*** Begin section ***

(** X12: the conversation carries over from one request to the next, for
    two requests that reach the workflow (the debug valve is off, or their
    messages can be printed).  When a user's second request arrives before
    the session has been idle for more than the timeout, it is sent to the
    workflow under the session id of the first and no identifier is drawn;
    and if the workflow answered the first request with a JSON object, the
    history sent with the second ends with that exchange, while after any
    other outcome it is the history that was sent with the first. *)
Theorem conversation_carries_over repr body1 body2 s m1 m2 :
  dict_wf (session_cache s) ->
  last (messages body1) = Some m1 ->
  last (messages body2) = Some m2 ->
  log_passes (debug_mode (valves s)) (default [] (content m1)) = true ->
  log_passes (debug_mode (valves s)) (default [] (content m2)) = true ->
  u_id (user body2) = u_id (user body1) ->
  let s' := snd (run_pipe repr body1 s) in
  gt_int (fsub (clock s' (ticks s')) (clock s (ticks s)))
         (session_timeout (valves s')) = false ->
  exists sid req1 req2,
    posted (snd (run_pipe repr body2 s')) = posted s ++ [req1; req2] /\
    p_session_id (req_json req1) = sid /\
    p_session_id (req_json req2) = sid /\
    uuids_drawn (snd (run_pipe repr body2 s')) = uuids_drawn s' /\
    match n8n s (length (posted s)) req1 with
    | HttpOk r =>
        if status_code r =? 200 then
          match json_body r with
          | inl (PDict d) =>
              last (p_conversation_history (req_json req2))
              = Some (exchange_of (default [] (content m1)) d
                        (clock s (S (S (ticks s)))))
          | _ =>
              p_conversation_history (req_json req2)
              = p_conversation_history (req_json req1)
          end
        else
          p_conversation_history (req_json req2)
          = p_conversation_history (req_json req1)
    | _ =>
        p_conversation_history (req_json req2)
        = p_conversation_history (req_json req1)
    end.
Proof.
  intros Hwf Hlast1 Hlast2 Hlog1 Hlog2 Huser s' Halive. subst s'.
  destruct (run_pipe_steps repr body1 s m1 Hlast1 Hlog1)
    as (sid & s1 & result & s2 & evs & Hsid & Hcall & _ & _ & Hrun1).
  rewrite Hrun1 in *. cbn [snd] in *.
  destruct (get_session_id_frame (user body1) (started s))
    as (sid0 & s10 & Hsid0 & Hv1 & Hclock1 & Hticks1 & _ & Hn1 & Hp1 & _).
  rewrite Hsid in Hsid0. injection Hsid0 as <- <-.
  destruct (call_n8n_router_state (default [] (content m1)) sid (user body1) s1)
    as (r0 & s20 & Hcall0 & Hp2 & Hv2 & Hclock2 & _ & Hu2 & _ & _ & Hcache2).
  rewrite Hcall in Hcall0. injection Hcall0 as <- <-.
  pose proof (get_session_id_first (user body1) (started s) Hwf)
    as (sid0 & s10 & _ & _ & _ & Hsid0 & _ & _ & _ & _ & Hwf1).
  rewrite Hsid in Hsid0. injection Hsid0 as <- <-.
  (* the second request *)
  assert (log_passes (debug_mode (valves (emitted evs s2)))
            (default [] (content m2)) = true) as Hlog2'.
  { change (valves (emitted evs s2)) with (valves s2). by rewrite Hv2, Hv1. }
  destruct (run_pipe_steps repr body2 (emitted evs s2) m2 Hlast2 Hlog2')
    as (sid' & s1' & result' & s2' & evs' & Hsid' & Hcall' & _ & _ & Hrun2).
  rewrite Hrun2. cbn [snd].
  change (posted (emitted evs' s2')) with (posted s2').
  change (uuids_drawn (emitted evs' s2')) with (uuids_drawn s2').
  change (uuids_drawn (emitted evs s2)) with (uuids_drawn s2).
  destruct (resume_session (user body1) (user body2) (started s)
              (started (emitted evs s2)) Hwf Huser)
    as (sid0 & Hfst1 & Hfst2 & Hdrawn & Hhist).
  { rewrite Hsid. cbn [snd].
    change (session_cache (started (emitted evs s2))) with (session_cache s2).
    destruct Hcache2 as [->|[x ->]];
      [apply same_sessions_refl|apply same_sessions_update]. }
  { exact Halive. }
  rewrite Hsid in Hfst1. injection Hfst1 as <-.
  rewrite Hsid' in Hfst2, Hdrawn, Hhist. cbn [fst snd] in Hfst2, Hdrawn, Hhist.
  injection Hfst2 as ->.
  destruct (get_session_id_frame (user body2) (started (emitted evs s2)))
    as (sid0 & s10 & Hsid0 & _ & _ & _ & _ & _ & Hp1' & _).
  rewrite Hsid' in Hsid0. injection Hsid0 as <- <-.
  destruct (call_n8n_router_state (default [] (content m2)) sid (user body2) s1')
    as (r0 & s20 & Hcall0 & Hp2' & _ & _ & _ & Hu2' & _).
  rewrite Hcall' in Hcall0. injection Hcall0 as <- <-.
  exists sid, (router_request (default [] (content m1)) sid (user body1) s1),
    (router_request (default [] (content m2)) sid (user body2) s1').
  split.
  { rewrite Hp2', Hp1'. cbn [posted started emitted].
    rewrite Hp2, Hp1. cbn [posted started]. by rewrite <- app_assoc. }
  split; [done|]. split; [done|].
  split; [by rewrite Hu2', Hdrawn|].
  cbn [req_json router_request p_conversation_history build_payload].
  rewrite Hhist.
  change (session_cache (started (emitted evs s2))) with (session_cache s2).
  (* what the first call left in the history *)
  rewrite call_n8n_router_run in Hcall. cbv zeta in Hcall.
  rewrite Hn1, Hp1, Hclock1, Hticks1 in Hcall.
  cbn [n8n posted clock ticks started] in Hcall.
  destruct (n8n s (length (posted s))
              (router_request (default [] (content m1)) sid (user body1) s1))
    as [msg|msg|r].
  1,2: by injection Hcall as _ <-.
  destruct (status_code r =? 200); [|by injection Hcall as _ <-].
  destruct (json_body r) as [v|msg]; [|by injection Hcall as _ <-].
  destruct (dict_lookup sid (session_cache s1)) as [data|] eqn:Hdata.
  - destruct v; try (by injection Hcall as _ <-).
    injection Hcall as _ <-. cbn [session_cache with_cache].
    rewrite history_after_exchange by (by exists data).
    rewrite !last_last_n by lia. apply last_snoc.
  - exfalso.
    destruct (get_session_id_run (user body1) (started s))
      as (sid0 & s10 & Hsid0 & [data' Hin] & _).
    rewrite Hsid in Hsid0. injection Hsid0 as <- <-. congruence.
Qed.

*** End section ***

Work to complete. In which lines of the records does the word "true" appear? Copy each of them.

Task output.
  log_passes (debug_mode (valves s)) (default [] (content m1)) = true ->
  log_passes (debug_mode (valves s)) (default [] (content m2)) = true ->
            (default [] (content m2)) = true) as Hlog2'.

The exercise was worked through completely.